I admit it, I clicked on a Facebook advert. There, I've said it. But the reason I did so was because I was intrigued for a couple of reasons. The first was that the advert I saw was for an app that looked like it got incredible results by transforming otherwise dull photos into something much more interesting. The second was that the comments I read about it suggested that there might actually be some truth in its capabilities.
Landscape Pro is a photo app with a difference. It is solely dedicated to editing landscape photographs, as its name suggests. But the difference is that it leverages "AI" to recogise objects so that they can be masked out and adjusted, effectiverly in layers. This, so the app makers promise, allows you to carry out major work on the picture, such as replacing the sky, and even relighting it, with ease. Pah! Yeah right! Not a chance! I hear you cry! Well read on, because you might be surprised.
On booting up Landscape Pro you are presented with the option to open an image to work on, or to watch one of the many tutorial videos on how to get the best from the software.
Once an image is loaded, such as a JPG, TIFF, or even a Raw file if you have the Studio version and above, you are asked to drag labels over parts of the picture to tell the software what each part is. For example where the sky is, where trees are, where rocks are, grass, water reflections, bridges, and more. This gives the software a rough idea of what everything is, and then it presents you with a colour coded overlay so that you can see what it has identified.
Selecting the object areas in a picture ready for fine tuning
At this point things will be quite rough, so you will need to fine tune these masks using the next set of tools you are presented with. These allow you to drag and extend areas, or use various smart brushes to paint over objects, or isolate them. For example one tool is called "Tree in front of sky". By painting this tool over trees that are overlaid onto sky, the software will intelligently create a fine detailed mask.
Getting this masking stage right is important, and if you want to do it properly it is not a quick fix job. You need to invest a bit of time getting to know the tools and how best to use them, as well as being patient to get all the areas masked out correctly. But if you do this you will be rewarded with the amount of control you have over adjusting the picture.
Once the object areas are identified, and you have told it where the horizon line is, you can move onto the fun bit of manipulating the image. There is a whole myriad of stuff you can do to completely change the character and look of the picture. Let's start with sky replacement.
One of my first maniuplations. The original was taken on a very flat looking day!
If you click on the sky replacement tab you are presented with a huge number of sky presets. These range from fluffy clouds, through to storm clouds, sunsets, sunrises and a whole lot more. You can also add your own skies as well as fined tuning how it appears.
What makes this function so interesting though, is that the software doesn't just simply slap on a sky and be done with it, it actually adjusts the light in the entire picture to match it. Now, if you go to extremes and select a sky that has no relation to the scene you originally shot, the results can still be jarring. So the key is to find something that compliments and goes with your image.
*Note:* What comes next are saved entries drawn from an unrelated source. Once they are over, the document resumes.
(* ===== verification/Typing.v ===== *)
(** The types of the protocol: which messages a handler may write for a request, and that
    the client of that request reads them as what they are. *)

From stdpp Require Import sorting.
From S2P Require Import Prelude GoLib Base58Check Crypto Address Entry Util Sqlite NetStore NetDB NetTable NetInv NetRun DHT DHTProps.
From S2P Require Import Post PieceStream PostDB PostDBProps DataProps Collection CollectionProps Proto LocalPeer Client PeerProps.

Section Typing.
Context {K : Msgpack}.

(** The answers to a request, by the header of the request: a handler that fails
    early writes nothing. *)
Inductive answers : string -> list Message -> Prop :=
| an_nothing h : answers h []
| an_stored : answers ProtoDhtAnnounce [bare ProtoOk]
| an_refused : answers ProtoDhtAnnounce [bare ProtoNo]
| an_entry e : answers ProtoDhtQuery [Message_Write (VEntry e) (bare ProtoDhtQuery)]
| an_unknown : answers ProtoDhtQuery [bare ProtoNo; Message_Write VNil (bare ProtoDhtQuery)]
| an_entries l : answers ProtoDhtFindClosest [Message_Write (VEntries l) (bare ProtoDhtEntries)]
| an_found l : answers ProtoSearch [Message_Write (VPosts l) (bare ProtoPosts)]
| an_recent l : answers ProtoRecent [Message_Write (VPosts l) (bare ProtoPosts)]
| an_popular l : answers ProtoPopular [Message_Write (VPosts l) (bare ProtoPosts)]
| an_hashlist b n : answers ProtoRequestHashList [Message_Write (VHashList b n) (bare ProtoHashList)]
| an_added : answers ProtoRequestAddPeer [bare ProtoOk].

(** What code writes to the client. *)
Definition writes {A} (m : M LocalPeer A) (Q : list Message -> Prop) : Prop :=
  forall lp, exists new, lp_written (m lp).1 = lp_written lp ++ new /\ Q new.
Definition quiet {A} (m : M LocalPeer A) : Prop := forall lp, lp_written (m lp).1 = lp_written lp.

Lemma writes_quiet {A} (m : M LocalPeer A) (Q : list Message -> Prop) : quiet m -> Q [] -> writes m Q.
Proof. intros Hm HQ lp. exists []. by rewrite Hm, app_nil_r. Qed.

Lemma writes_bind {A B} (m : M LocalPeer A) (f : A -> M LocalPeer B) (Q : list Message -> Prop) :
  quiet m -> Q [] -> (forall a, writes (f a) Q) -> writes (m ≫= f) Q.
Proof.
  intros Hm HQ Hf lp. specialize (Hm lp). unfold mbind, M_bind. destruct (m lp) as [lp' [a|e|]]; cbn [fst] in Hm.
  - destruct (Hf a lp') as (new & E & H). exists new. by rewrite E, Hm.
  - exists []. cbn [fst]. by rewrite Hm, app_nil_r.
  - exists []. cbn [fst]. by rewrite Hm, app_nil_r.
Qed.

(** A write that may fail, and then what follows; the error is not looked at. *)
Lemma writes_reply m (Q : list Message -> Prop) : Q [] -> Q [m] -> writes (reply m) Q.
Proof.
  intros H0 H1 lp. unfold reply. case_match; [by exists [m]|]. exists []. by rewrite app_nil_r.
Qed.
Lemma writes_reply_ m (Q : list Message -> Prop) : Q [] -> Q [m] -> writes (reply_ m) Q.
Proof.
  intros H0 H1 lp. unfold reply_, reply, try, mbind, M_bind. destruct (lp_writable lp); [by exists [m]|]. exists []. by rewrite app_nil_r.
Qed.
Lemma writes_reply_fail {A} m e (Q : list Message -> Prop) : Q [] -> Q [m] -> writes (_ ← reply_ m; fail e : M LocalPeer A) Q.
Proof.
  intros H0 H1 lp. unfold reply_, reply, try, mbind, M_bind. destruct (lp_writable lp); [by exists [m]|]. exists []. by rewrite app_nil_r.
Qed.

Lemma quiet_ret {A} (a : A) : quiet (mret a).
Proof. done. Qed.
Lemma quiet_fail {A} e : quiet (fail e : M LocalPeer A).
Proof. done. Qed.
Lemma quiet_lift {A} (o : outcome A) : quiet (lift o).
Proof. done. Qed.
Lemma quiet_get : quiet get.
Proof. done. Qed.
Lemma quiet_try {A} (m : M LocalPeer A) : quiet m -> quiet (try m).
Proof. intros Hm lp. unfold try. specialize (Hm lp). by destruct (m lp) as [lp' [a|e|]]. Qed.
Lemma quiet_bind {A B} (m : M LocalPeer A) (f : A -> M LocalPeer B) : quiet m -> (forall a, quiet (f a)) -> quiet (m ≫= f).
Proof.
  intros Hm Hf lp. unfold mbind, M_bind. specialize (Hm lp). destruct (m lp) as [lp' [a|e|]]; cbn [fst] in Hm; [|done|done].
  by rewrite Hf.
Qed.
Lemma quiet_modify f : (forall lp, lp_written (f lp) = lp_written lp) -> quiet (modify f).
Proof. done. Qed.
Lemma quiet_WriteFile file : (forall n lp, lp_written (file n lp) = lp_written lp) -> quiet (WriteFile file).
Proof. intros H lp. unfold WriteFile. destruct (lp_file_faults lp) as [|[[|n]|] fs]; cbn [fst]; by rewrite ?H. Qed.
Lemma quiet_DHT {A} (m : M NetDB A) : quiet (on_DHT m).
Proof. intros lp. unfold on_DHT, zoom. by destruct (m _). Qed.
Lemma quiet_Database {A} (m : M PostDb A) : quiet (on_Database m).
Proof. intros lp. unfold on_Database, zoom. by destruct (m _). Qed.
End Typing.

#[export] Hint Resolve quiet_ret quiet_fail quiet_lift quiet_get quiet_try quiet_bind quiet_DHT quiet_Database : zif.
#[export] Hint Extern 3 (quiet (modify _)) => by apply quiet_modify : zif.
#[export] Hint Extern 3 (quiet (WriteFile _)) => by apply quiet_WriteFile : zif.
#[export] Hint Constructors answers : zif.

Ltac quiet_step :=
  match goal with
  | |- quiet (mbind _ _) => apply quiet_bind; [|intros ?]
  | |- quiet (match ?x with _ => _ end) => destruct x
  | |- quiet _ => solve [eauto with zif]
  end.
Ltac quiet_tac := repeat quiet_step.

(** Splits along the code up to the writes. *)
Ltac writes_step :=
  match goal with
  | |- writes (reply _) _ => apply writes_reply; [constructor|constructor]
  | |- writes (reply_ _) _ => apply writes_reply_; [constructor|constructor]
  | |- writes (mbind _ (reply_ _)) _ => apply writes_reply_fail; [constructor|constructor]
  | |- writes (mbind _ _) _ => apply writes_bind; [solve [quiet_tac]|constructor|intros ?]
  | |- writes (match ?x with _ => _ end) _ => destruct x
  | |- writes _ _ => apply writes_quiet; [solve [quiet_tac]|constructor]
  end.
Ltac writes_tac := repeat writes_step.

Section Handlers.
Context {C : Crypto} {D : Sqlite} {O : SqlOrder} {K : Msgpack}.

Lemma quiet_read_address m : quiet (read_address m).
Proof. unfold read_address. quiet_tac. Qed.
Lemma quiet_SignEntry : quiet LocalPeer_SignEntry.
Proof. unfold LocalPeer_SignEntry. quiet_tac. Qed.
#[local] Hint Resolve quiet_read_address quiet_SignEntry : zif.
Lemma quiet_SaveEntry : quiet LocalPeer_SaveEntry.
Proof. unfold LocalPeer_SaveEntry. quiet_tac. Qed.
#[local] Hint Resolve quiet_SaveEntry : zif.

Lemma HandleAnnounce_answers m : writes (HandleAnnounce m) (answers ProtoDhtAnnounce).
Proof. unfold HandleAnnounce. writes_tac. Qed.
Lemma HandleFindClosest_answers m : writes (HandleFindClosest m) (answers ProtoDhtFindClosest).
Proof. unfold HandleFindClosest. writes_tac. Qed.
Lemma HandleSearch_answers m : writes (HandleSearch m) (answers ProtoSearch).
Proof. unfold HandleSearch. writes_tac. Qed.
Lemma HandleRecent_answers m : writes (HandleRecent m) (answers ProtoRecent).
Proof. unfold HandleRecent. writes_tac. Qed.
Lemma HandlePopular_answers m : writes (HandlePopular m) (answers ProtoPopular).
Proof. unfold HandlePopular. writes_tac. Qed.
Lemma HandleHashList_answers m : writes (HandleHashList m) (answers ProtoRequestHashList).
Proof. unfold HandleHashList. writes_tac. Qed.
Lemma HandleAddPeer_answers from m : writes (HandleAddPeer from m) (answers ProtoRequestAddPeer).
Proof. unfold HandleAddPeer. writes_tac. Qed.
Lemma HandlePiece_quiet m : quiet (HandlePiece m).
Proof. unfold HandlePiece. quiet_tac. apply quiet_modify. intros lp. by case_match. Qed.

(** For an unknown address the refusal comes first, and both go out or none. *)
Lemma HandleQuery_answers m : writes (HandleQuery m) (answers ProtoDhtQuery).
Proof.
  unfold HandleQuery. apply writes_bind; [auto with zif|constructor|]. intros a.
  apply writes_bind; [auto with zif|constructor|]. intros lp1. destruct (Address_Equals a (lp_address lp1)); [writes_tac|].
  apply writes_bind; [auto with zif|constructor|]. intros [e|]; [apply writes_bind; [auto with zif|constructor|intros _; writes_tac]|].
  intros lp. unfold reply_, reply, try, mbind, M_bind. destruct (lp_writable lp) eqn:Hw; cbn.
  - rewrite Hw. eexists. cbn. rewrite <-(assoc_L (++)). split; [reflexivity|constructor].
  - rewrite Hw. exists []. rewrite app_nil_r. split; [done|constructor].
Qed.

Lemma RouteMessage_answers from msg : writes (RouteMessage msg (LocalPeer_handler from)) (answers (Header msg)).
Proof.
  assert (forall (m : M LocalPeer unit) Q, writes m Q -> writes (_ ← try m; mret tt) Q) as Htry.
  { intros m Q Hm lp. destruct (Hm lp) as (new & E & H). exists new. unfold mbind, M_bind, try. by destruct (m lp) as [lp' [a|e|]]. }
  unfold RouteMessage. destruct (route (Header msg) (LocalPeer_handler from)) as [f|] eqn:E;
    [|apply writes_quiet; [apply quiet_ret|constructor]]. apply Htry. revert E. unfold route.
  repeat case_bool_decide; try discriminate; intros [= <-];
    match goal with H : Header msg = _ |- _ => rewrite H end;
    cbn [h_Announce h_Query h_FindClosest h_Search h_Recent h_Popular h_HashList h_Piece h_AddPeer LocalPeer_handler];
    auto using HandleAnnounce_answers, HandleQuery_answers, HandleFindClosest_answers, HandleSearch_answers, HandleRecent_answers,
      HandlePopular_answers, HandleHashList_answers, HandleAddPeer_answers.
  apply writes_quiet; [apply HandlePiece_quiet|constructor].
Qed.
End Handlers.

(** ** The client's side *)

(** Every value in the answer fits into a message. *)
Definition all_fit {K : Msgpack} (l : list Message) : Prop :=
  Forall (fun m => match Content m with Some c => content_size c <= MaxMessageContentSize | None => True end) l.

Section Clients.
Context {C : Crypto} {K : Msgpack} {KL : MsgpackLaws K}.

(** The error of a content that is not what was asked for. *)
Definition not_decoded {A} (o : outcome A) : Prop := o = Err (ErrText "msgpack").

Lemma Verify_text e : ~ not_decoded (Entry_Verify (Some e)).
Proof.
  unfold not_decoded, Entry_Verify. destruct (ed25519_Verify _ _ _) as [[]| |] eqn:E; cbn [mbind outcome_bind negb];
    repeat case_match; try done. unfold ed25519_Verify in E. repeat case_match; done.
Qed.

Lemma fit_read v h l : all_fit (Message_Write v (bare h) :: l) -> Message_Read (kind_of v) (Message_Write v (bare h)) = Ok v.
Proof. intros Hf. apply read_fits. by apply Forall_cons_1 in Hf as [? _]. Qed.

Lemma query_decodes a l : answers ProtoDhtQuery l -> all_fit l -> ~ not_decoded (play (Client_Query a) l [true] false).2.
Proof.
  intros Ha Hf. unfold Client_Query. cbn [mbind Proc_mbind Proc_bind WriteMessage ReadMessage play].
  inversion Ha; subst; [done| |done]. cbn [play].
  change (bool_decide (Header (Message_Write (VEntry e) (bare ProtoDhtQuery)) = ProtoNo)) with false. cbv iota.
  rewrite (fit_read _ _ _ Hf : Message_Read KEntry _ = _), lift_out_bind. cbv iota.
  pose proof (Verify_text e) as Hv. unfold lift_out, not_decoded in *.
  destruct (Entry_Verify (Some e)) as [[]|x|]; cbn; [done| |done]. intros [= ->]. done.
Qed.

Lemma find_decodes a l : answers ProtoDhtFindClosest l -> all_fit l -> ~ not_decoded (play (Client_FindClosest a) l [true] false).2.
Proof.
  intros Ha Hf. unfold Client_FindClosest. cbn [mbind Proc_mbind Proc_bind WriteMessage ReadMessage play].
  inversion Ha; subst; [done|]. cbn [play]. rewrite (fit_read _ _ _ Hf : Message_Read KEntries _ = _), lift_out_bind. done.
Qed.

Lemma posts_decode h l (proc : Proc (list Post)) m : h = ProtoSearch \/ h = ProtoRecent \/ h = ProtoPopular ->
  answers h l -> all_fit l ->
  (exists k, proc = Send m k /\ k true = read_posts) -> ~ not_decoded (play proc l [true] false).2.
Proof.
  intros Hh Ha Hf (k & -> & Hk). cbn [play]. rewrite Hk. unfold read_posts.
  cbn [mbind Proc_mbind Proc_bind ReadMessage play]. destruct Hh as [->|[->| ->]]; inversion Ha; subst; try done; cbn [play];
    rewrite (fit_read _ _ _ Hf : Message_Read KPosts _ = _), lift_out_bind; done.
Qed.

Lemma verify_loop_text hl n : forall k hash, ~ not_decoded (verify_loop n k hl hash).
Proof. unfold not_decoded. induction n as [|n IH]; intros k hash; cbn [verify_loop]; [done|]. by case_match. Qed.

Lemma Collection_text root c : ~ not_decoded (MessageCollection_Verify root c).
Proof.
  unfold not_decoded, MessageCollection_Verify. intros E.
  destruct (verify_loop _ _ _ _) as [h|x|] eqn:El; cbn [mbind outcome_bind] in E; [by case_bool_decide| |done].
  injection E as ->. by eapply verify_loop_text.
Qed.

Lemma collection_decodes spare a e l : answers ProtoRequestHashList l -> all_fit l ->
  ~ not_decoded (play (Client_Collection spare a e) l [true] false).2.
Proof.
  intros Ha Hf. unfold Client_Collection. cbn [mbind Proc_mbind Proc_bind WriteMessage ReadMessage play].
  inversion Ha; subst; [done|]. cbn [play]. rewrite (fit_read _ _ _ Hf : Message_Read KHashList _ = _), lift_out_bind. cbv iota zeta.
  pose proof (Collection_text (CollectionHash e) (mkMessageCollection (g_make b spare) n)) as Hv. unfold lift_out, not_decoded in *.
  destruct (MessageCollection_Verify _ _) as [[]|x|]; cbn; [done| |done]. intros [= ->]. done.
Qed.

(** The clients of a request read [l] as the values they asked for: whatever else they
    find wrong with it, it is never that a content is of another kind. *)
Definition understood (h : string) (l : list Message) : Prop :=
  (h = ProtoDhtQuery -> forall a, ~ not_decoded (play (Client_Query a) l [true] false).2) /\
  (h = ProtoDhtFindClosest -> forall a, ~ not_decoded (play (Client_FindClosest a) l [true] false).2) /\
  (h = ProtoSearch -> forall q page, ~ not_decoded (play (Client_Search q page) l [true] false).2) /\
  (h = ProtoRecent -> forall page, ~ not_decoded (play (Client_Recent page) l [true] false).2) /\
  (h = ProtoPopular -> forall page, ~ not_decoded (play (Client_Popular page) l [true] false).2) /\
  (h = ProtoRequestHashList -> forall spare a e, ~ not_decoded (play (Client_Collection spare a e) l [true] false).2).

Lemma answers_understood h l : answers h l -> all_fit l -> understood h l.
Proof.
  intros Ha Hf. unfold understood. split_and!; intros ->; intros;
    eauto using query_decodes, find_decodes, collection_decodes;
    (eapply posts_decode; [|exact Ha|exact Hf|eexists; split; [reflexivity|reflexivity]]); auto.
Qed.
End Clients.

(** C23. The protocol is typed by the header of the request. Whatever message arrives and in
    whatever state the node is, what [RouteMessage] makes the node write is one of the answers
    of that request -- and nothing at all for a header it does not know; and as long as the
    answer fits into a message, every client of that request reads it as the value it asked
    for: it may find an entry with a bad signature, a hash list that does not match, or an
    answer that says no, but never a content of another kind than it decodes. *)
Theorem protocol_typed {C : Crypto} {D : Sqlite} {O : SqlOrder} {K : Msgpack} {KL : MsgpackLaws K} from msg lp :
  exists new, lp_written (RouteMessage msg (LocalPeer_handler from) lp).1 = lp_written lp ++ new /\
    answers (Header msg) new /\ (all_fit new -> understood (Header msg) new).
Proof.
  destruct (RouteMessage_answers from msg lp) as (new & E & Ha). exists new. eauto using answers_understood.
Qed.

#[local] Existing Instance toy_crypto.
#[local] Existing Instance toy_sqlite.
#[local] Existing Instance toy_order.
#[local] Existing Instance toy_msgpack.
#[local] Existing Instance toy_msgpack_laws.

Lemma protocol_typed_witness :
  exists new, lp_written (RouteMessage (Message_Write (VInt 0) (bare ProtoRecent)) (LocalPeer_handler toy_own) toy_peer).1 =
      lp_written toy_peer ++ new /\ answers ProtoRecent new /\ (all_fit new -> understood ProtoRecent new).
Proof. exact (protocol_typed toy_own (Message_Write (VInt 0) (bare ProtoRecent)) toy_peer). Defined.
You can then through each of your layers and adjust them individually, either using the adjustment sliders, or by selecting presets. For example you can select how lush you want your grass to look, how detailed it is etc. With the right picture it is really quite staggering the results you can achieve. In the example below for example, the original photograph was very flat. It was taken on a cloudy blustery day. With some effort and manipulation, as you can see it is totally transformed. Okay, maybe I went a bit over the top and the result is bordering on over the top, but how far you go with the effects in terms of sublety is entirely up to you. The result below was obtained in around 20 minutes.
Once you have your general look in place you can really go to town and use some of the more detailed features such as the light brushes, which I used in the above photo on the rocks, top of the cliffs, and to create the sub reflection. You can also add a light source so the app knows where the light is coming from.
The app isn't perfect. We are after all talking about the type of manipulation that is notoriuously difficult to do well. Occasionally I have encountered the app crashing out, so it as well to save work regularly. Hopefully this will addressed in an update.
The biggest limitation comes with complex pictures. If you have a clear horizon line, with clearly defined objects and simple composition then the app can be put to very good use. Where I found it fell apart was when it came to indistinct objects. For example I had a photo of a viaduct, and the boundary between trees and the grass was a bit muddled, and trees that covered part of the viaduct were almost impossible to isolate properly. Perhaps a feathering tool might be useful on such occasions to provide a blending ability.
The other question is one of honesty. I know there are RedShark readers out there who might object to this sort of manipulation and fakery. However, there is a place for everything. If what you need is simply a nice looking landscape, and whether it is real or not has no bearing on how it is used, then Landscape Pro could be a very useful tool. If you are trying to convince your friends that you went to a tropical paradise when all it did was rain all the time, then that is perhaps a little more morally dubious.
But with all that said, I enjoy using Landscape Pro, and it can be very powerful indeed. just don't expect one click transformations. Expect to put a little bit of work in to get the best results. Frankly I find it stunning what it can do when the time is taken.
Landscape Pro starts at £29.95 for the basic edition, £49.95 for the Studio edition and goes up to £99.95 for the Studio Max edition, which copes with batch jobs.